§ **ENTRIES PROVIDED**
(** * detect-hallucination: the Responder (ask_model.py) and the Validator
      (validator.py), embedded in Rocq.

    Python values are modelled as follows.
    - [str] is [string]; a character is an 8-bit code point.
    - A JSON object read from or written to a file is a [gmap string value].
    - A float that the program computes as [2.0 * m / n] from two integers is
      kept as the exact rational [2 * m # n] ([Q]).  The IEEE quotient of two
      integers below 2^53 is the correctly rounded exact quotient and rounding
      is monotone, so for inputs whose lengths add up to less than 2^53 the
      comparison [similarity < 0.8] of the program and the comparison
      [Qlt q (8 # 10)] of the model agree, and so does equality with [1.0].
    - The model endpoint is an oracle [api] from the history of queries and
      the current query to an outcome; the log, the standard output and the
      three JSON files are fields of an explicit [world]. *)

From Stdlib Require Import QArith.
From stdpp Require Import gmap strings list sorting.

Local Open Scope nat_scope.

(** ** [difflib.SequenceMatcher(None, a, b).ratio()]

    [validator.py] calls the standard library's [SequenceMatcher] with
    [isjunk = None] and the default [autojunk = True].  The definitions below
    follow [Lib/difflib.py] of CPython method by method. *)
Module Difflib.
Section SequenceMatcher.
Context {A : Type} `{Countable A}.

(** [Match(a, b, size)], a named tuple. *)
Definition Match : Type := nat * nat * nat.
Definition size (m : Match) : nat := m.2.

(** _chain_b, first loop: [b2j.setdefault(elt, []).append(i)] for every
    [i, elt] of [enumerate(b)]. *)
Definition setdefault_append (b2j : gmap A (list nat)) (ie : nat * A)
  : gmap A (list nat) :=
  <[ie.2 := default [] (b2j !! ie.2) ++ [ie.1]]> b2j.

Definition index_elements (b : list A) : gmap A (list nat) :=
  fold_left setdefault_append (imap pair b) ∅.

(** With [isjunk = None] the junk loop is skipped and [bjunk] stays empty. *)
Definition bjunk : gset A := ∅.
Definition isbjunk (x : A) : bool := bool_decide (x ∈ bjunk).

(** _chain_b, last part: when [len(b) >= 200], the elements that occur more
    than [len(b) // 100 + 1] times are popular and are deleted from [b2j]. *)
Definition ntest (b : list A) : nat := length b / 100 + 1.

Definition chain_b (b : list A) : gmap A (list nat) :=
  let b2j := index_elements b in
  if 200 <=? length b
  then filter (λ kv, ¬ (ntest b < length kv.2)) b2j
  else b2j.

(** [j2len.get(j-1, 0)]: the key [-1] is never in the dictionary. *)
Definition j2lenget (j2len : gmap nat nat) (j : nat) : nat :=
  match j with
  | 0 => 0
  | S j' => default 0 (j2len !! j')
  end.

(** find_longest_match, inner loop [for j in b2j.get(a[i], nothing)].
    Python's [i-k+1] is written [i + 1 - k]: [k] never exceeds [i + 1]. *)
Fixpoint scan_row (blo bhi i : nat) (j2len : gmap nat nat) (js : list nat)
    (newj2len : gmap nat nat) (best : Match) : gmap nat nat * Match :=
  match js with
  | [] => (newj2len, best)
  | j :: js' =>
      if j <? blo then scan_row blo bhi i j2len js' newj2len best
      else if bhi <=? j then (newj2len, best)
      else
        let k := j2lenget j2len j + 1 in
        let best' := if size best <? k then (i + 1 - k, j + 1 - k, k) else best in
        scan_row blo bhi i j2len js' (<[j := k]> newj2len) best'
  end.

(** One iteration of [for i in range(alo, ahi)].  [a !! i] is always
    defined there, because [ahi <= len(a)]. *)
Definition scan_step (a : list A) (b2j : gmap A (list nat)) (blo bhi : nat)
    (st : gmap nat nat * Match) (i : nat) : gmap nat nat * Match :=
  let js := match a !! i with
            | Some x => default [] (b2j !! x)
            | None => []
            end in
  scan_row blo bhi i st.1 js ∅ st.2.

Definition scan (a : list A) (b2j : gmap A (list nat)) (alo ahi blo bhi : nat)
  : gmap nat nat * Match :=
  fold_left (scan_step a b2j blo bhi) (seq alo (ahi - alo)) (∅, (alo, blo, 0)).

(** [a[i] == b[j]] for indices the loop guards keep in range. *)
Definition same_elt (a b : list A) (i j : nat) : bool :=
  match a !! i, b !! j with
  | Some x, Some y => bool_decide (x = y)
  | _, _ => false
  end.

Definition junk_at (b : list A) (j : nat) : bool :=
  match b !! j with
  | Some y => isbjunk y
  | None => false
  end.

(** [while besti > alo and bestj > blo and (not) isbjunk(b[bestj-1]) and
    a[besti-1] == b[bestj-1]]; [junk] selects the third conjunct. *)
Fixpoint extend_left (a b : list A) (junk : bool) (alo blo : nat)
    (besti bestj bestsize : nat) {struct besti} : Match :=
  match besti, bestj with
  | S i', S j' =>
      if (alo <? besti) && (blo <? bestj) && Bool.eqb (junk_at b j') junk
         && same_elt a b i' j'
      then extend_left a b junk alo blo i' j' (S bestsize)
      else (besti, bestj, bestsize)
  | _, _ => (besti, bestj, bestsize)
  end.

(** [while besti+bestsize < ahi and bestj+bestsize < bhi and ...:
    bestsize += 1].  [room] counts the iterations still possible,
    [ahi - (besti + bestsize)]; at [room = 0] the first conjunct is false. *)
Fixpoint extend_right (a b : list A) (junk : bool) (ahi bhi besti bestj : nat)
    (room bestsize : nat) {struct room} : nat :=
  match room with
  | 0 => bestsize
  | S room' =>
      if (besti + bestsize <? ahi) && (bestj + bestsize <? bhi)
         && Bool.eqb (junk_at b (bestj + bestsize)) junk
         && same_elt a b (besti + bestsize) (bestj + bestsize)
      then extend_right a b junk ahi bhi besti bestj room' (S bestsize)
      else bestsize
  end.

Definition extend (a b : list A) (junk : bool) (alo ahi blo bhi : nat)
    (m : Match) : Match :=
  let '(besti, bestj, bestsize) := extend_left a b junk alo blo m.1.1 m.1.2 m.2 in
  (besti, bestj,
   extend_right a b junk ahi bhi besti bestj (ahi - (besti + bestsize)) bestsize).

Definition find_longest_match (a b : list A) (b2j : gmap A (list nat))
    (alo ahi blo bhi : nat) : Match :=
  let best := (scan a b2j alo ahi blo bhi).2 in
  extend a b true alo ahi blo bhi (extend a b false alo ahi blo bhi best).

(** get_matching_blocks, the [while queue] loop.  The queue is a stack whose
    top is the head of the list; [None] is returned when [fuel] runs out. *)
Definition Range : Type := nat * nat * nat * nat.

§ **WORK TASK**
Everything from the first line of the records through the line holding "Local Open Scope nat_scope." is to be transcribed exactly; leave out all other lines.

§ **ANSWER SPACE**
(** * detect-hallucination: the Responder (ask_model.py) and the Validator
      (validator.py), embedded in Rocq.

    Python values are modelled as follows.
    - [str] is [string]; a character is an 8-bit code point.
    - A JSON object read from or written to a file is a [gmap string value].
    - A float that the program computes as [2.0 * m / n] from two integers is
      kept as the exact rational [2 * m # n] ([Q]).  The IEEE quotient of two
      integers below 2^53 is the correctly rounded exact quotient and rounding
      is monotone, so for inputs whose lengths add up to less than 2^53 the
      comparison [similarity < 0.8] of the program and the comparison
      [Qlt q (8 # 10)] of the model agree, and so does equality with [1.0].
    - The model endpoint is an oracle [api] from the history of queries and
      the current query to an outcome; the log, the standard output and the
      three JSON files are fields of an explicit [world]. *)

From Stdlib Require Import QArith.
From stdpp Require Import gmap strings list sorting.

Local Open Scope nat_scope.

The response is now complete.